Billy, she’ll say, isn’t it awful, the state of that back step. It’s not fit for man nor beast out there.
And if I ignore that two or three times, that’s when she’ll finally turn on me and yell at me to get my lazy arse out the door and shovel off the step before she puts the broom in the side of my head.
So of course, the other day there when the snow started comin’ down, I expected the usual rigamarole. Instead, I heard her and Little Bill talkin’ out in the kitchen before he went out the door and I seen him walkin’ down the road in the snow.
Where’s he goin’? I said, when Minnie came in the room where I was watchin’ TV.
The girlfriend’s, where else? Minnie said. But I told him, he gotta shovel off that step and the driveway as soon as he gets back.
I kept my eyes on the TV because I wasn’t sure what she was up to, but I liked the sound of that.
Good idea, I said.
I told him, she said, you’re a strappin’ young fella and you got no excuse. You could be out there ten or fifteen minutes with the shovel and the whole thing would be done.
Yup, I said, still not sure what she was up to.
I said to him, she said, I hope ya don’t expect your father to go out and do it. I said to him, there’s your father in there, and he’s too old to be out shovellin’ snow like he used to. I mean, he turns the wrong way or somethin’ and he could drop dead.
Well, I dunno know about –
Ya see it on TV all the time, some old fella keels over in a snowbank or somethin’. And I told him, there’s your father in there with all that grey hair, takin’ blood pressure pills now, probably got the diabetes but got away with it by cheatin’ the test, and he got that great big beer gut on him, I hope ya don’t expect him to be out there shovellin’ while you’re in here!

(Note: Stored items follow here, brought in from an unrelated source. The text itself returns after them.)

Lemma plain_education_blocks (data : ResumeRecord) :
  Forall plain
    (List.concat (mapi (education_blocks data) (or_empty (education data)))).
Proof.
  apply Forall_concat, Forall_mapi_from. intros edu index.
  repeat constructor.
Qed.

Lemma plain_optional_detail (label : string) (value : option string) :
  Forall plain (optional_detail label value).
Proof.
  unfold optional_detail. destruct value as [v|]; [|constructor].
  destruct (truthy v); repeat constructor.
Qed.

Lemma in_section_blocks (label label' : string)
  (entries : option (list string)) :
  In (header label) (section_blocks label' entries) ->
  label = label' /\ exists item items, entries = Some (item :: items).
Proof.
  unfold section_blocks.
  destruct entries as [[|item items]|]; cbn [or_empty];
    [intros [] | | intros []].
  intros [H|H].
  - injection H as <-. eauto.
  - exfalso. revert H. apply plain_not_header, Forall_mapi_from. reflexivity.
Qed.

(** A section header occurs in the block sequence only where the program
    writes it. *)
Lemma in_layout_header (label : string) (data : ResumeRecord) :
  In (header label) (layout data) ->
  In label ["EXPERIENCE"; "EDUCATON"; "SKILLS"; "PERSONAL DETAILS"] \/
  (label = "CERTIFICATIONS" /\
   exists item items, certifications data = Some (item :: items)) \/
  (label = "KEY ACHIEVEMENTS" /\
   exists item items, achievements data = Some (item :: items)).
Proof.
  unfold layout. rewrite !in_app_iff.
  intros [H|[H|[H|[H|[H|[H|[H|[H|[H|[H|[H|H]]]]]]]]]]].
  - exfalso. revert H. apply plain_not_header. repeat constructor.
  - exfalso. revert H. apply plain_not_header, Forall_mapi_from. reflexivity.
  - destruct H as [H|[]]. injection H as <-. simpl. auto.
  - exfalso. revert H. apply plain_not_header, plain_job_blocks.
  - destruct H as [H|[]]. injection H as <-. simpl. auto.
  - exfalso. revert H. apply plain_not_header, plain_education_blocks.
  - right. left. now apply in_section_blocks.
  - right. right. now apply in_section_blocks.
  - left. simpl in H.
    destruct H as [H|[H|[H|[H|[H|[]]]]]]; try discriminate H;
      injection H as <-; simpl; auto.
  - exfalso. revert H. apply plain_not_header, plain_optional_detail.
  - exfalso. revert H. apply plain_not_header, plain_optional_detail.
  - exfalso. revert H. apply plain_not_header.
    apply Forall_forall. intros b Hb. apply in_map_iff in Hb.
    destruct Hb as [detail [<- _]]. reflexivity.
Qed.

Lemma certifications_header (data : ResumeRecord) :
  In (header "CERTIFICATIONS") (layout data) <->
  exists item items, certifications data = Some (item :: items).
Proof.
  split.
  - intros H. apply in_layout_header in H.
    destruct H as [H|[[_ H]|[H _]]]; [|exact H|discriminate H].
    simpl in H. repeat (destruct H as [H|H]; [discriminate H|]).
    contradiction.
  - intros [item [items H]]. unfold layout, section_blocks.
    rewrite H. rewrite !in_app_iff. do 6 right. left. now left.
Qed.
(** Two running sums are mirror images: opposite values, or both zero. *)
Lemma mirror_step (a b v : float) :
  b = (- a)%float \/ ((a =? 0)%float = true /\ (b =? 0)%float = true) ->
  (b + - v)%float = (- (a + v))%float
  \/ ((a + v =? 0)%float = true /\ (b + - v =? 0)%float = true).
Proof.
  intros [-> | [Ha Hb]]; [apply F64.add_opp_opp |].
  apply F64.eq0_cases in Ha, Hb.
  assert (Z : forall z z' : bool,
             SFadd prec emax (S754_zero z') (SFopp (Prim2SF v))
             = SFopp (SFadd prec emax (S754_zero z) (Prim2SF v))
             \/ ((exists s, SFadd prec emax (S754_zero z) (Prim2SF v) = S754_zero s)
                 /\ (exists s, SFadd prec emax (S754_zero z') (SFopp (Prim2SF v))
                               = S754_zero s))).
  { intros z z'. destruct (Prim2SF v) as [s | s | | s m e];
      try (left; reflexivity).
    right. destruct z, z', s; split; eexists; reflexivity. }
  assert (G : forall (z z' : bool) (a b : float),
             Prim2SF a = S754_zero z -> Prim2SF b = S754_zero z' ->
             (b + - v)%float = (- (a + v))%float
             \/ ((a + v =? 0)%float = true /\ (b + - v =? 0)%float = true)).
  { intros z z' a' b' Ea Eb.
    destruct (Z z z') as [H | [[s H1] [s' H2]]].
    - left. apply Prim2SF_inj.
      rewrite opp_spec, !add_spec, opp_spec, Ea, Eb. exact H.
    - right. split.
      + apply (F64.SF_zero_eq0 _ s). now rewrite add_spec, Ea.
      + apply (F64.SF_zero_eq0 _ s'). now rewrite add_spec, opp_spec, Eb. }
  destruct Ha as [-> | ->], Hb as [-> | ->].
  - apply (G false false); reflexivity.
  - apply (G false true); reflexivity.
  - apply (G true false); reflexivity.
  - apply (G true true); reflexivity.
Qed.

Lemma mirror_fold (voltages : list float) (a b : float) :
  b = (- a)%float \/ ((a =? 0)%float = true /\ (b =? 0)%float = true) ->
  PrimFloat.abs (fold_left PrimFloat.add (map PrimFloat.opp voltages) b)
  = PrimFloat.abs (fold_left PrimFloat.add voltages a).
Proof.
  revert a b. induction voltages as [| v voltages IH]; intros a b H; simpl.
  - destruct H as [-> | [Ha Hb]]; [apply F64.abs_opp |].
    apply F64.eq0_cases in Ha, Hb.
    destruct Ha as [-> | ->], Hb as [-> | ->]; reflexivity.
  - apply IH, mirror_step, H.
Qed.

(** X17: reversing the polarity of every voltage does not change the
    verdict. *)
Theorem voltage_law_polarity (voltages : list float) :
  voltage_law_satisfied (map PrimFloat.opp voltages)
  = voltage_law_satisfied voltages.
Proof.
  unfold voltage_law_satisfied, accumulate.
  cbn [lt abs plus of_double of_int double].
  change (SF2Prim (binary_normalize prec emax 0 0 false)) with 0%float.
  rewrite (mirror_fold voltages 0 0); [reflexivity |].
  right. split; reflexivity.
Qed.

(** X18: the verdict depends on the order of the voltages: the sum is
    accumulated from left to right in [double], and a reordering of the
    same loop can turn an accepted loop into a rejected one. *)
Theorem voltage_law_order_dependent :
  exists voltages voltages' : list float,
    Permutation voltages voltages'
    /\ voltage_law_satisfied voltages = true
    /\ voltage_law_satisfied voltages' = false.
Proof.
  exists [1e16; 1; -1e16]%float, [1e16; -1e16; 1]%float.
  repeat split.
  apply perm_skip, perm_swap.
Qed.

(** ** The self-test of Bernoulli's theorem *)

Import Bernoulli.

Example round_half_away :
  round 2.5 = 3%float /\ round (-2.5) = (-3)%float
  /\ round 0.3 = 0%float /\ round (-0.3) = (-0)%float
  /\ round 0.49999999999999994 = 0%float.
Proof. repeat split. Qed.

(** X20: with a [pow] that squares [10.0] exactly, the self-test computes
    the rounded total pressure [101446.3], which is not the expected
    [101446.1]: the assertion of [test()] does not hold. *)
Theorem bernoulli_test_assertion_fails (pow : float -> float -> float) :
  pow 10%float 2%float = 100%float ->
  test_output pow = 101446.3%float /\ test_assertion pow = false.
Proof.
  intros H. unfold test_assertion, test_output, total_pressure.
  rewrite H. split; reflexivity.
Qed.

Lemma bernoulli_test_assertion_fails_witness :
  test_assertion (fun x _ => x * x)%float = false.
Proof.
  exact (proj2 (bernoulli_test_assertion_fails (fun x _ => x * x)%float eq_refl)).
Defined.

(** ** Zero voltages and integer voltages *)

(** Two running sums that are the same value or both zero end with the
    same absolute value. *)
Lemma same_or_zero_fold (voltages : list float) (a b : float) :
  a = b \/ ((a =? 0)%float = true /\ (b =? 0)%float = true) ->
  PrimFloat.abs (fold_left PrimFloat.add voltages a)
  = PrimFloat.abs (fold_left PrimFloat.add voltages b).
Proof.
  revert a b. induction voltages as [| v voltages IH]; intros a b H; simpl.
  - destruct H as [-> | [Ha Hb]]; [reflexivity | now apply F64.abs_zero].
  - apply IH. destruct H as [-> | [Ha Hb]]; [now left |].
    now apply F64.zero_add_same.
Qed.

(** X23: an element of zero volts, of either sign, never changes the
    verdict, wherever it stands in the loop. *)
Theorem voltage_law_zero_element (before after : list float) (z : float) :
  (z =? 0)%float = true ->
  voltage_law_satisfied (before ++ z :: after)
  = voltage_law_satisfied (before ++ after).
Proof.
  intros Hz. unfold voltage_law_satisfied, accumulate.
  cbn [lt abs plus of_double of_int double].
  rewrite !fold_left_app. cbn [fold_left].
  f_equal.
  apply same_or_zero_fold.
  destruct (F64.add_zero_same (fold_left PrimFloat.add before
                                 (SF2Prim (binary_normalize prec emax 0 0 false)))
                              z Hz) as [-> | [H1 H2]]; auto.
Qed.

Lemma voltage_law_zero_element_witness :
  voltage_law_satisfied [10; -0; -4; -6]%float
  = voltage_law_satisfied [10; -4; -6]%float.
Proof.
  exact (voltage_law_zero_element [10]%float [-4; -6]%float (-0)%float eq_refl).
Defined.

Wait now, I don’t got that much grey hair, do I? I said.
And I told him, the way your father eats, if he slipped and fell out there, he’d probably break his hip. He don’t get his vegetables into him, and ya never see him drinkin’ milk unless it’s in tea, so his bones’d probably turn to dust if he fell. That’s all we’d need!
Hang on, I said. I’m not ready for the old folks home yet, I said. I’m still pretty strong – you wouldn’t believe how strong I am. That time over Cyril’s last summer, I carried that whole door into the house by myself. And another thing –
I went on and on about how young and strong I am, even compared myself to a young Hulk Hogan, minus the moustache – on and on – and at some point I guess while I was talkin, I stood up and started tuckin’ in my shirt, and tuckin my pant legs into my socks.
I was askin’ Minnie how much she thought I could bench-press as I was zippin’ up my coat and tryin’ to find my gloves. I dunno how much, I said to her, but I’ll tell ya this – when I was 20, I could bench-press almost 200 pounds.
Where are ya goin’? said Minnie. I don’t want to have to worry about you outside.
Don’t you worry about me, I said, Tuckin’ in the tongues of my boots and lacin’ them up. I ain’t over the hill yet, I said. No sirree Bob, there’s a lot of miles left on ol’ Billy, don’t you worry about that, I said.
I hate to think of ya out there, Minnie said, holdin’ the door open for me while I dug the shovel out of the snow on the back step.
I just put my head down and started goin’ to work. I didn’t just shovel the snow, I picked it up and threw it clear across the yard.
Imagine! I muttered to myself. Tellin’ me I’m too old to be out shovellin’! Worried I’d fall and break my hip like some old man! If she thinks I can’t shovel no more, she got another thing comin’ to her, I said.
And that’s when it hit me. I took a look through the kitchen into the livin’ room and there was Minnie, sippin’ her tea with her feet up, flippin’ the channel from the hockey game, probably to Oprah or some cookin’ show.
Ohhhh, she thinks she’s some smart, that one.